Work order: Type out all the records again exactly.
[[ Task material, beginning ]]
(** C4: for every emitted extension, [versions] holds exactly the non-null
    results of [parseExtensionRelease], in descending precedence (no version
    comes after a later one under [semverRcompare]), versions of equal
    precedence in their input order, and [latestVersion] is [versions[0]];
    with the versions "1.0.0" and "0.9.0" kept, "1.0.0" ranking higher,
    [versions[0].version] and [latestVersion.version] are "1.0.0". *)
Theorem versions_sorted_latest_first manifests releases e :
  In e (buildExtensions manifests releases) ->
  exists key manifest,
    In (key, manifest) manifests
    /\ Permutation (Extension.versions e) (parsedReleases manifest releases)
    /\ StronglySorted (notAfter byVersion) (Extension.versions e)
    /\ (forall v, semverValid (ExtensionVersion.version v) <> None ->
         filter (fun w => byVersion v w =? 0)%Z (Extension.versions e)
         = filter (fun w => byVersion v w =? 0)%Z (parsedReleases manifest releases))
    /\ nth_error (Extension.versions e) 0 = Some (Extension.latestVersion e)
    /\ ((0 < semverRcompare "0.9.0" "1.0.0")%Z ->
        Permutation (map ExtensionVersion.version (parsedReleases manifest releases))
                    ["1.0.0"; "0.9.0"] ->
        option_map ExtensionVersion.version (nth_error (Extension.versions e) 0)
        = Some "1.0.0"
        /\ ExtensionVersion.version (Extension.latestVersion e) = "1.0.0").
Proof.
  intros He. apply In_buildExtensions in He. destruct He as (key & manifest & Hin & Hb).
  exists key, manifest.
  destruct (buildExtension_Some _ _ _ Hb) as (_ & _ & Hs & _ & Hl).
  pose proof (parsedReleases_valid manifest releases) as Hvalid.
  split; [exact Hin|]. split; [rewrite Hs; apply sortBy_perm|].
  split.
  { rewrite Hs.
    apply (sortBy_sorted byVersion validVersion byVersion_antisym byVersion_trans).
    exact Hvalid. }
  split.
  { intros v Hv. rewrite Hs.
    apply (sortBy_stable byVersion validVersion byVersion_antisym byVersion_trans);
      assumption. }
  split; [exact Hl|].
  intros Hgt Hperm.
  assert (Hhead : option_map ExtensionVersion.version (nth_error (Extension.versions e) 0)
                  = Some "1.0.0").
  { rewrite Hs.
    apply Permutation_sym, Permutation_length_2_inv in Hperm.
    destruct (parsedReleases manifest releases) as [|a [|b [|c l]]];
      cbn [map] in Hperm; try (destruct Hperm; discriminate).
    inversion Hvalid as [|? ? Va Hvalid']; subst.
    inversion Hvalid' as [|? ? Vb _]; subst.
    cbn [sortBy fold_right insertBy]. unfold byVersion at 1.
    unfold validVersion in Va, Vb.
    destruct Hperm as [[= Ea Eb]|[= Ea Eb]]; rewrite Ea, Eb in *.
    - pose proof (semverRcompare_antisym "0.9.0" "1.0.0" Vb Va) as An.
      destruct (semverRcompare "1.0.0" "0.9.0" <=? 0)%Z eqn:C.
      + cbn. rewrite Ea. reflexivity.
      + apply Z.leb_gt in C. lia.
    - destruct (semverRcompare "0.9.0" "1.0.0" <=? 0)%Z eqn:C.
      + apply Z.leb_le in C. lia.
      + cbn. rewrite Eb. reflexivity. }
  split; [exact Hhead|].
  rewrite Hl in Hhead. cbn in Hhead. congruence.
Qed.
(** The queue after [remove_market]: the slug is gone, the other markets
    are as they were. *)
Lemma remove_market_lookup (s other : string)
    (queue : gmap string MarketQueue.QueuedMarket) :
  MarketQueue.remove_market s queue !! other
  = if decide (s = other) then None else queue !! other.
Proof.
  unfold MarketQueue.remove_market. case_decide as Hs.
  - subst. apply lookup_delete_eq.
  - by apply lookup_delete_ne.
Qed.

Lemma Qltb_lt (a b : Q) : Qltb a b = true <-> (a < b)%Q.
Proof.
  unfold Qltb. rewrite negb_true_iff. split.
  - intros Hle. apply Qnot_le_lt. intros H. apply Qle_bool_iff in H. congruence.
  - intros Hlt. destruct (Qle_bool b a) eqn:Hle; [|done].
    apply Qle_bool_iff in Hle. by apply Qlt_not_le in Hlt.
Qed.

Lemma Qltb_ge (a b : Q) : Qltb a b = false <-> (b <= a)%Q.
Proof.
  unfold Qltb. rewrite negb_false_iff. apply Qle_bool_iff.
Qed.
[[ Task material, end ]]
Answer section:
(** C4: for every emitted extension, [versions] holds exactly the non-null
    results of [parseExtensionRelease], in descending precedence (no version
    comes after a later one under [semverRcompare]), versions of equal
    precedence in their input order, and [latestVersion] is [versions[0]];
    with the versions "1.0.0" and "0.9.0" kept, "1.0.0" ranking higher,
    [versions[0].version] and [latestVersion.version] are "1.0.0". *)
Theorem versions_sorted_latest_first manifests releases e :
  In e (buildExtensions manifests releases) ->
  exists key manifest,
    In (key, manifest) manifests
    /\ Permutation (Extension.versions e) (parsedReleases manifest releases)
    /\ StronglySorted (notAfter byVersion) (Extension.versions e)
    /\ (forall v, semverValid (ExtensionVersion.version v) <> None ->
         filter (fun w => byVersion v w =? 0)%Z (Extension.versions e)
         = filter (fun w => byVersion v w =? 0)%Z (parsedReleases manifest releases))
    /\ nth_error (Extension.versions e) 0 = Some (Extension.latestVersion e)
    /\ ((0 < semverRcompare "0.9.0" "1.0.0")%Z ->
        Permutation (map ExtensionVersion.version (parsedReleases manifest releases))
                    ["1.0.0"; "0.9.0"] ->
        option_map ExtensionVersion.version (nth_error (Extension.versions e) 0)
        = Some "1.0.0"
        /\ ExtensionVersion.version (Extension.latestVersion e) = "1.0.0").
Proof.
  intros He. apply In_buildExtensions in He. destruct He as (key & manifest & Hin & Hb).
  exists key, manifest.
  destruct (buildExtension_Some _ _ _ Hb) as (_ & _ & Hs & _ & Hl).
  pose proof (parsedReleases_valid manifest releases) as Hvalid.
  split; [exact Hin|]. split; [rewrite Hs; apply sortBy_perm|].
  split.
  { rewrite Hs.
    apply (sortBy_sorted byVersion validVersion byVersion_antisym byVersion_trans).
    exact Hvalid. }
  split.
  { intros v Hv. rewrite Hs.
    apply (sortBy_stable byVersion validVersion byVersion_antisym byVersion_trans);
      assumption. }
  split; [exact Hl|].
  intros Hgt Hperm.
  assert (Hhead : option_map ExtensionVersion.version (nth_error (Extension.versions e) 0)
                  = Some "1.0.0").
  { rewrite Hs.
    apply Permutation_sym, Permutation_length_2_inv in Hperm.
    destruct (parsedReleases manifest releases) as [|a [|b [|c l]]];
      cbn [map] in Hperm; try (destruct Hperm; discriminate).
    inversion Hvalid as [|? ? Va Hvalid']; subst.
    inversion Hvalid' as [|? ? Vb _]; subst.
    cbn [sortBy fold_right insertBy]. unfold byVersion at 1.
    unfold validVersion in Va, Vb.
    destruct Hperm as [[= Ea Eb]|[= Ea Eb]]; rewrite Ea, Eb in *.
    - pose proof (semverRcompare_antisym "0.9.0" "1.0.0" Vb Va) as An.
      destruct (semverRcompare "1.0.0" "0.9.0" <=? 0)%Z eqn:C.
      + cbn. rewrite Ea. reflexivity.
      + apply Z.leb_gt in C. lia.
    - destruct (semverRcompare "0.9.0" "1.0.0" <=? 0)%Z eqn:C.
      + apply Z.leb_le in C. lia.
      + cbn. rewrite Eb. reflexivity. }
  split; [exact Hhead|].
  rewrite Hl in Hhead. cbn in Hhead. congruence.
Qed.
(** The queue after [remove_market]: the slug is gone, the other markets
    are as they were. *)
Lemma remove_market_lookup (s other : string)
    (queue : gmap string MarketQueue.QueuedMarket) :
  MarketQueue.remove_market s queue !! other
  = if decide (s = other) then None else queue !! other.
Proof.
  unfold MarketQueue.remove_market. case_decide as Hs.
  - subst. apply lookup_delete_eq.
  - by apply lookup_delete_ne.
Qed.

Lemma Qltb_lt (a b : Q) : Qltb a b = true <-> (a < b)%Q.
Proof.
  unfold Qltb. rewrite negb_true_iff. split.
  - intros Hle. apply Qnot_le_lt. intros H. apply Qle_bool_iff in H. congruence.
  - intros Hlt. destruct (Qle_bool b a) eqn:Hle; [|done].
    apply Qle_bool_iff in Hle. by apply Qlt_not_le in Hlt.
Qed.

Lemma Qltb_ge (a b : Q) : Qltb a b = false <-> (b <= a)%Q.
Proof.
  unfold Qltb. rewrite negb_false_iff. apply Qle_bool_iff.
Qed.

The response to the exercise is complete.